Subject: Die wahren Opfer? Von Schweiger bis Mockridge.

Halbwertszeit Machtmissbrauch

Liebe Freund*innen,


wir sind sauer. Richtig sauer. Habt ihr auch das Interview im Stern von letzter Woche über Luke Mockridge gesehen? Kaum zu übersehen: Das Interview fand sich mit dem nachdenklich dreinblickenden Comedian auf dem Titel wieder.1 Oder seid auch ihr über das Interview mit Til Schweiger im Podcast von »Hotel Matze« Ende März gestolpert?2 Über 3,5 Stunden darf der Schauspieler und Regisseur hier über sich plaudern. Gerade von dem Podcaster Matze Hielscher, der mit seiner krassen Reichweite auch eine große Verantwortung hat, hätten wir erwartet, einmal mehr kritisch zu hinterfragen, wem er eine Bühne geben will – und wem nicht.


Medien zeichnen uns immer wieder dieses unfassbar traurige Bild: Vergewaltigung sells. Körperlicher Übergriff sells. Machtmissbrauch sells. Sorry für die drastische Formulierung, aber das müssen wir mal so bitter festhalten.

Ihr erinnert euch wahrscheinlich ans Jahr 2021, als die bereits zwei Jahre zuvor formulierten Vorwürfe an Luke Mockridge durch dessen Ex Partnerin Ines Anioli die Schlagzeilen beherrschten. Es ging um versuchte Vergewaltigung, Körperverletzung und sexuellen Übergriff. Daraufhin distanzierten sich viele, Mockridge zog sich vorübergehend zurück. Und nun, drei Jahre später, scheint von einer kritischen Distanz nichts mehr übrig zu sein. Schlimm genug, einem vermeintlichen Täter überhaupt eine Bühne zu geben. Relativierend sei erwähnt, dass der Stern selbst reflektierte Worte vorab fand. Nur mit welchem Ergebnis? Das Interview liest sich auch noch wie der Versuch einer Rehabilitierung. Luke Mockridge bagatellisiert sein Verhalten als »Aufreisser«, beschreibt es verharmlosend als »spätpubertär«, als »uncool«. Liest man weiter, fühlt es sich immer mehr so an: Das eigentliche Opfer sei er selbst. Opfer seiner Ex Freundin Ines Anioli und Opfer der anderen Frauen, die über Grenzübertretungen berichtet haben3. Und Opfer der (sozialen) Medien. Er spricht von »einem Säureangriff auf mein Image«. Echt jetzt? Respektloser könnte der Vergleich nicht sein! Ausgerechnet eine Straftat, von der besonders häufig Frauen betroffen sind, soll als Bild dafür herhalten, wie er sich behandelt fühlte? Sollen wir jetzt allen Ernstes Mitleid mit vermeintlichen Tätern haben? Wo bleibt die Empathie für die mutmaßlichen Opfer?

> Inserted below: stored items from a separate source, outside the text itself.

Definition store_file_content (a : Apath) (from_file : Reader) (block_dir : BlockDir)
    (stats : BackupStats) (max_block_size : N) : M (result (list Address) Error * BackupStats) :=
  '(r, stats) ← store_loop (String.length (rd_rest from_file)) a from_file block_dir max_block_size []
                  stats;
  match r with
  | Err e => mret (Err e, stats)
  | Ok addresses =>
      match addresses with
      | [] => _ ← monitor_count EmptyFiles 1; mret (Ok addresses, BackupStats.add_empty_files 1 stats)
      | [_] => _ ← monitor_count SingleBlockFiles 1;
               mret (Ok addresses, BackupStats.add_single_block_files 1 stats)
      | _ => _ ← monitor_count MultiBlockFiles 1;
             mret (Ok addresses, BackupStats.add_multi_block_files 1 stats)
      end
  end.

End store.

(** ** Combining small files *)

Record QueuedFile : Type := MkQueuedFile { qf_start : N; qf_len : N; qf_entry : IndexEntry }.

Record FileCombiner : Type := MkFileCombiner {
  fc_buf : string;
  fc_queue : list QueuedFile;
  fc_finished : list IndexEntry;
  fc_stats : BackupStats;
  fc_block_dir : BlockDir;
  fc_max_block_size : N
}.

Module FileCombiner.
Section combiner.
Context `{Ext} `{BuildCfg}.

Definition new (block_dir : BlockDir) (max_block_size : N) : FileCombiner :=
  MkFileCombiner "" [] [] BackupStats.zero block_dir max_block_size.

Definition is_nil {A} (l : list A) : bool := match l with [] => true | _ => false end.

(** The entry of a queued file, once the hash of the block is known *)
Definition finish_queued (hash : BlockHash) (qf : QueuedFile) : IndexEntry :=
  IndexEntry.with_addrs [MkAddress hash (qf_start qf) (qf_len qf)] (qf_entry qf).

(** [flush()]. The buffer is taken before the block is stored: when that fails,
    the queue is kept without it. *)
Definition flush (self : FileCombiner) : M (result unit Error * FileCombiner) :=
  if is_nil (fc_queue self) then
    _ ← debug_assert (String.eqb (fc_buf self) "");
    mret (Ok tt, self)
  else
    r ← BlockDir.store_or_deduplicate (fc_block_dir self) (fc_buf self) (fc_stats self);
    match r with
    | Err e =>
        mret (Err e, MkFileCombiner "" (fc_queue self) (fc_finished self) (fc_stats self)
                       (fc_block_dir self) (fc_max_block_size self))
    | Ok (hash, stats) =>
        mret (Ok tt, MkFileCombiner "" [] (fc_finished self ++ (finish_queued hash <$> fc_queue self))
                       (BackupStats.add_combined_blocks 1 stats)
                       (fc_block_dir self) (fc_max_block_size self))
    end.

(** [drain()]: the statistics and the finished entries are taken. *)
Definition drain (self : FileCombiner) :
    M (result (BackupStats * list IndexEntry) Error * FileCombiner) :=
  '(r, self) ← flush self;
  match r with
  | Err e => mret (Err e, self)
  | Ok _ =>
      _ ← debug_assert (is_nil (fc_queue self));
      _ ← debug_assert (String.eqb (fc_buf self) "");
      mret (Ok (fc_stats self, fc_finished self),
            MkFileCombiner (fc_buf self) (fc_queue self) [] BackupStats.zero
              (fc_block_dir self) (fc_max_block_size self))
  end.

Definition with_buf (buf : string) (self : FileCombiner) : FileCombiner :=
  MkFileCombiner buf (fc_queue self) (fc_finished self) (fc_stats self) (fc_block_dir self)
    (fc_max_block_size self).

Definition finish_empty (entry : IndexEntry) (self : FileCombiner) : FileCombiner :=
  MkFileCombiner (fc_buf self) (fc_queue self) (fc_finished self ++ [entry])
    (BackupStats.add_empty_files 1 (fc_stats self)) (fc_block_dir self) (fc_max_block_size self).

Definition enqueue (qf : QueuedFile) (self : FileCombiner) : FileCombiner :=
  MkFileCombiner (fc_buf self) (fc_queue self ++ [qf]) (fc_finished self)
    (BackupStats.add_small_combined_files 1 (fc_stats self)) (fc_block_dir self)
    (fc_max_block_size self).

Fixpoint zero_bytes (n : nat) : string :=
  match n with O => "" | S n => String zero (zero_bytes n) end.
(* ===== verification/Restore.v ===== *)
(** * Restores (src/restore.rs)

    Writing a stored tree to a directory of the file system, with the ownership,
    permissions and times of directories applied at the end; and the application
    of owners and modes (src/owner/unix.rs, src/unix_mode.rs). *)

From Stdlib Require Import Ascii.
From S2P Require Import Prelude Text Apath Externals Ids Entry Counters Errors World Transport.
From S2P Require Import Sample SampleWorld Excludes Jsonio BlockDir BlockStore Index Archive Footprint Stitch.
From S2P Require Import LiveTree Backup.
From stdpp Require Import list gmap strings.

(** ** Definitions *)

Record RestoreOptions `{Ext} : Type := MkRestoreOptions {
  ro_exclude : Exclude;
  ro_only_subtree : option Apath;
  ro_overwrite : bool;
  ro_band_selection : BandSelectionPolicy;
  ro_change_callback : option (EntryChange → M (result unit Error))
}.

Definition default_restore_options `{Ext} : RestoreOptions :=
  MkRestoreOptions _ Exclude.nothing None false LatestClosed None.

Record DirDeferral : Type := MkDirDeferral {
  dd_path : Path;
  dd_unix_mode : UnixMode;
  dd_mtime : OffsetDateTime;
  dd_owner : Owner
}.

Module Restore.
Section restore.
Context `{Ext} `{BuildCfg} `{Codecs}.

(** [Owner::set_owner(path)] on Unix: not being permitted is no error. *)
Definition set_owner (owner : Owner) (path : Path) : M (result unit IoKind) :=
  let '(uid_opt, gid_opt) := Owner.ids owner in
  r ← sys_lchown path uid_opt gid_opt;
  mret (match r with Err Io_PermissionDenied => Ok tt | _ => r end).

(** [UnixMode::set_permissions(path)] *)
Definition set_permissions (mode : UnixMode) (path : Path) : M (result unit IoKind) :=
  match mode_bits mode with
  | Some m => sys_set_permissions path m
  | None => mret (Ok tt)
  end.

(** Reporting an error and going on *)
Definition report {A} (f : IoKind → Error) (r : result A IoKind) : M unit :=
  match r with Err source => monitor_error (f source) | Ok _ => mret tt end.

Definition apply_deferral (d : DirDeferral) : M unit :=
  r ← set_owner (dd_owner d) (dd_path d);
  _ ← report (RestoreOwnership (dd_path d)) r;
  r ← set_permissions (dd_unix_mode d) (dd_path d);
  _ ← report (RestorePermissions (dd_path d)) r;
  r ← sys_set_mtime (dd_path d) (to_file_time (dd_mtime d));
  report (RestoreModificationTime (dd_path d)) r.

Definition apply_deferrals (deferrals : list DirDeferral) : M (result unit Error) :=
  _ ← for_each deferrals apply_deferral; mret (Ok tt).

(** The loop of [restore_file] over the addresses *)
Definition restore_content (path : Path) (a : Apath) (addrs : list Address) (block_dir : BlockDir) :
    M (result unit Error) :=
  try_fold (λ _ addr,
    r ← BlockDir.read_address block_dir addr;
    match r with
    | Err source => mret (Err (RestoreFileBlock a (a_hash addr) source))
    | Ok bytes =>
        r ← sys_write_all path bytes;
        match r with
        | Err err => mret (Err (RestoreFile path err))
        | Ok _ => _ ← monitor_count FileBytes (BlockDir.len bytes); mret (Ok tt)
        end
    end) tt addrs.
#[export] Instance blocks_added_preorder bd : PreOrder (blocks_added bd).
Proof.
  split; [by intros w|]. intros w1 w2 w3 [Ha Hb Hs] [Ha' Hb' Hs']. split; by etrans.
Qed.

Lemma quiet_blocks bd w w' : quiet w w' → blocks_added bd w w'.
Proof. intros [Hfs Hfr]. split; rewrite ?Hfs; [done..|]. by destruct Hfr. Qed.

(** Nothing of the block directory has changed. *)
Lemma sound_same D bd w w' :
  same_below (tr_path (bd_transport bd)) (w_fs w) (w_fs w') → frame w w' → fs_closed (w_fs w') →
  sound D bd w → sound D bd w'.
Proof.
  intros Hs Hfr Hcl' [[Hf Hc] Hcl Hd Hsd Hb].
  assert (∀ h, w_fs w' !! block_path bd h = w_fs w !! block_path bd h) as Hblock.
  { intros h. apply Hs. unfold block_path. by apply prefix_app_r. }
  assert (∀ h, w_fs w' !! subdir_path bd h = w_fs w !! subdir_path bd h) as Hsub.
  { intros h. apply Hs. unfold subdir_path. by apply prefix_app_r. }
  assert (∀ h d, intact bd (w_fs w') h d ↔ intact bd (w_fs w) h d) as Hi by (intros h d; unfold intact; by rewrite Hblock).
  assert (∀ h, cached bd w' h = cached bd w h) as Hca by (intros h; unfold cached; by rewrite (frame_blockdirs _ _ Hfr)).
  assert (∀ h, known bd w' h = known bd w h) as Hkn by (intros h; unfold known; by rewrite (frame_blockdirs _ _ Hfr)).
  split; [split; [by eapply fault_free_frame|]|done|by rewrite Hs|..].
  - intros h c d. rewrite Hca, Hi. apply Hc.
  - intros h. rewrite Hsub. apply Hsd.
  - intros data Hdata. rewrite Hi, Hblock, Hkn. by apply Hb.
Qed.
(* ===== verification/S3.v ===== *)
(** * The S3 transport (src/transport/s3.rs)

    Access to an archive that is kept as objects of a bucket. The AWS client is a
    parameter, the class [S3Client] of its operations on the state of the service; what
    the documentation of S3 says about them is the class [S3Laws]. The theorems give what
    each operation of the transport does to the objects of the bucket. *)

From Stdlib Require Import Ascii.
From S2P Require Import Prelude Text Apath Externals Ids Errors World Transport Remote.
From stdpp Require Import list gmap strings.

(** ** The AWS client *)

(** [SdkError]: the service's answer, or that there was none. *)
Inductive SdkError (E : Type) : Type :=
  | ServiceError (err : E)
  | OtherSdkError.
Arguments ServiceError {E} err.
Arguments OtherSdkError {E}.

(** [ListObjectsV2Output]: common prefixes, and objects of which the key is used *)
Record ListPage : Type := MkListPage {
  pg_common_prefixes : option (list (option string));
  pg_contents : option (list (option string))
}.

(** The operations of the SDK. Errors are known by the one case that the program
    distinguishes. A listing is made of pages that are asked for one by one. *)
Class S3Client (St : Type) : Type := {
  Runtime : Type;
  AppName : Type;
  SdkConfig : Type;
  Client : Type;
  StorageClass : Type;
  IntelligentTiering : StorageClass;
  ByteStream : Type;
  DateTime : Type;
  Paginator : Type;
  LocationError : Type;
  GetObjectError : Type;
  ListObjectsV2Error : Type;
  PutObjectError : Type;
  HeadObjectError : Type;
  DeleteObjectError : Type;
  ByteStreamError : Type;
  GetObjectError_NoSuchKey : GetObjectError → bool;
  ListObjectsV2Error_NoSuchBucket : ListObjectsV2Error → bool;
  HeadObjectError_NotFound : HeadObjectError → bool;
  runtime_build : ST St (result Runtime IoKind);
  app_name_new : string → option AppName;
  config_load : Runtime → AppName → string → ST St SdkConfig;
  client_new : SdkConfig → Client;
  get_bucket_location : Client → string → ST St (result (option string) (SdkError LocationError));
  list_objects_v2 : Client → string → string → option string → Paginator;
  paginator_next : Paginator → ST St (option (result ListPage (SdkError ListObjectsV2Error)) * Paginator);
  get_object : Client → string → string → ST St (result ByteStream (SdkError GetObjectError));
  body_collect : ByteStream → ST St (result string ByteStreamError);
  (** storage class, checksum, body, and [if_none_match] *)
  put_object : Client → string → string → StorageClass → string → string → option string →
    ST St (result unit (SdkError PutObjectError));
  delete_object : Client → string → string → ST St (result unit (SdkError DeleteObjectError));
  (** the length of the content and the time of the last change *)
  head_object : Client → string → string →
    ST St (result (option Z * option DateTime) (SdkError HeadObjectError));
  system_time : DateTime → option OffsetDateTime;
  (** [crc32c] in base 64, of the bytes in big-endian order *)
  crc32c_base64 : string → string
}.
(** The operations of the [ssh2] crate, of the system's TCP and of [whoami]. Sessions,
    directories and files are handles; what they stand for is in the state. *)
Class Ssh2 (St : Type) : Type := {
  TcpStream : Type;
  Session : Type;
  SftpSession : Type;
  Dir : Type;
  File : Type;
  SshError : Type;
  ssh_code : SshError → ErrorCode;
  LIBSSH2_FX_FAILURE : Z;
  LIBSSH2_FX_NO_SUCH_FILE : Z;
  LIBSSH2_FX_NO_SUCH_PATH : Z;
  tcp_connect : string → ST St (result TcpStream IoKind);
  session_new : ST St (result Session SshError);
  set_tcp_stream : Session → TcpStream → ST St unit;
  handshake : Session → ST St (result unit SshError);
  whoami_username : ST St string;
  userauth_agent : Session → string → ST St (result unit SshError);
  session_sftp : Session → ST St (result SftpSession SshError);
  sftp_lstat : SftpSession → Path → ST St (result FileStat SshError);
  sftp_opendir : SftpSession → Path → ST St (result Dir SshError);
  dir_readdir : Dir → ST St (result (string * FileStat) SshError);
  sftp_open : SftpSession → Path → ST St (result File SshError);
  sftp_open_mode : SftpSession → Path → list OpenFlag → N → ST St (result File SshError);
  (** the length that was read, and the content *)
  file_read_to_end : File → ST St (result (N * string) IoKind);
  file_write_all : File → string → ST St (result unit IoKind);
  sftp_mkdir : SftpSession → Path → N → ST St (result unit SshError);
  sftp_unlink : SftpSession → Path → ST St (result unit SshError);
  sftp_rmdir : SftpSession → Path → ST St (result unit SshError)
}.

(** [sftp::Protocol] *)
Record SftpProtocol `{UrlOps} {St : Type} `{!Ssh2 St} : Type := MkSftpProtocol {
  sf_url : Url;
  sf_sftp : SftpSession;
  sf_base_path : Path
}.
Arguments MkSftpProtocol {_ _ _} _ _ _.

Module Sftp.
Section sftp.
Context `{Ext} `{UrlOps} {St : Type} `{!Ssh2 St}.
Implicit Types self : SftpProtocol.

(** [From<ssh2::FileType> for Kind] *)
Definition Kind_from (kind : SshFileType) : Kind :=
  match kind with
  | RegularFile => Kind_File
  | Directory => Kind_Dir
  | Symlink => Kind_Symlink
  | _ => Kind_Unknown
  end.

(** [From<ssh2::ErrorCode> for ErrorKind] *)
#[global] Instance ErrorKind_from : ErrorKindFrom ErrorCode := λ code,
  if decide (code = SFTP_code LIBSSH2_FX_NO_SUCH_FILE ∨ code = SFTP_code LIBSSH2_FX_NO_SUCH_PATH)
  then TE_NotFound else TE_Other.

(** The free functions [ssh_error] and [io_error]; the URL only serves messages. *)
Definition ssh_error_at (source : SshError) : TransportError := remote_error (error_kind_from (ssh_code source)).
Definition io_error_at (source : IoKind) : TransportError :=
  MkTransportError (TransportErrorKind_from source) (Some source) None.

(** [Protocol::new(url)] *)
Definition new (url : Url) : ST St (result SftpProtocol TransportError) :=
  _ ← rust_assert (String.eqb (url_scheme url) "sftp");
  host ← expect (url_host_str url);
  let addr := host +:+ ":" +:+ decimal (default 22%N (url_port url)) in
  tcp_stream ←? (r ← tcp_connect addr; mret (map_err io_error_at r));
  session ←? (r ← session_new; mret (map_err ssh_error_at r));
  _ ← set_tcp_stream session tcp_stream;
  _ ←? (r ← handshake session; mret (map_err ssh_error_at r));
  username ← (if String.eqb (url_username url) "" then whoami_username else mret (url_username url));
  _ ←? (r ← userauth_agent session username; mret (map_err ssh_error_at r));
  sftp ←? (r ← session_sftp session; mret (map_err ssh_error_at r));
  mret (Ok (MkSftpProtocol url sftp (path_join [] (url_path url)))).

Definition relative_url self (path : string) : ST St Url := expect (url_join (sf_url self) path).

(** [self.ssh_error(source, path)] *)
Definition ssh_error self (source : SshError) (path : string) : ST St TransportError :=
  url ← relative_url self path;
  mret (ssh_error_at source).

(** [map_err(|err| self.ssh_error(err, path))] *)
Definition or_ssh_error {A : Type} self (path : string) (r : result A SshError) : ST St (result A TransportError) :=
  match r with
  | Ok a => mret (Ok a)
  | Err err => e ← ssh_error self err path; mret (Err e)
  end.

Definition lstat self (path : string) : ST St (result FileStat TransportError) :=
  r ← sftp_lstat (sf_sftp self) (path_join (sf_base_path self) path);
  or_ssh_error self path r.

(** The loop of [list_dir], for at most [fuel] entries. *)
Fixpoint readdir_loop (fuel : nat) self (path : string) (dir : Dir) (names : ListDir) :
    ST St (result ListDir TransportError) :=
  match fuel with
  | O => no_fuel
  | S fuel =>
      r ← dir_readdir dir;
      match r with
      | Ok (pathbuf, file_stat) =>
          let name := to_string_lossy pathbuf in
          if (String.eqb name "." || String.eqb name "..")%bool then readdir_loop fuel self path dir names
          else
            readdir_loop fuel self path dir
              (match Kind_from (st_file_type file_stat) with
               | Kind_File => MkListDir (ld_files names ++ [name]) (ld_dirs names)
               | Kind_Dir => MkListDir (ld_files names) (ld_dirs names ++ [name])
               | _ => names
               end)
      | Err err =>
          if decide (ssh_code err = Session_code (-16)) then mret (Ok names)
          else e ← ssh_error self err path; mret (Err e)
      end
  end.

Selbiges gilt für Til Schweiger. Nach dem Dreh von »Manta, Manta – zwoter Teil« wurde durch eine Spiegel-Recherche im April ‘23 erstmals Trunkenheit und Gewalt am Set publik.4 Ihr erinnert euch auch daran bestimmt. »Ich habe noch nie meine Macht missbraucht«, behauptete Til Schweiger schon Ende ‘23.5 Nun, ein halbes Jahr später im »Hotel Matze« wieder. Und räumt doch gleichzeitig die Ohrfeige gegenüber seinem Mitarbeiter ein. Wie denn jetzt!? Klar ist: Wir reden hier nicht von einer Ohrfeige an einem Set. Wir reden von wiederkehrendem Machtmissbrauch, der erst dann zu einem Ende kommt, wenn die oder der Machtmissbrauchende sein Verhalten wirklich ändert. Einsicht wäre da ein erster Schritt.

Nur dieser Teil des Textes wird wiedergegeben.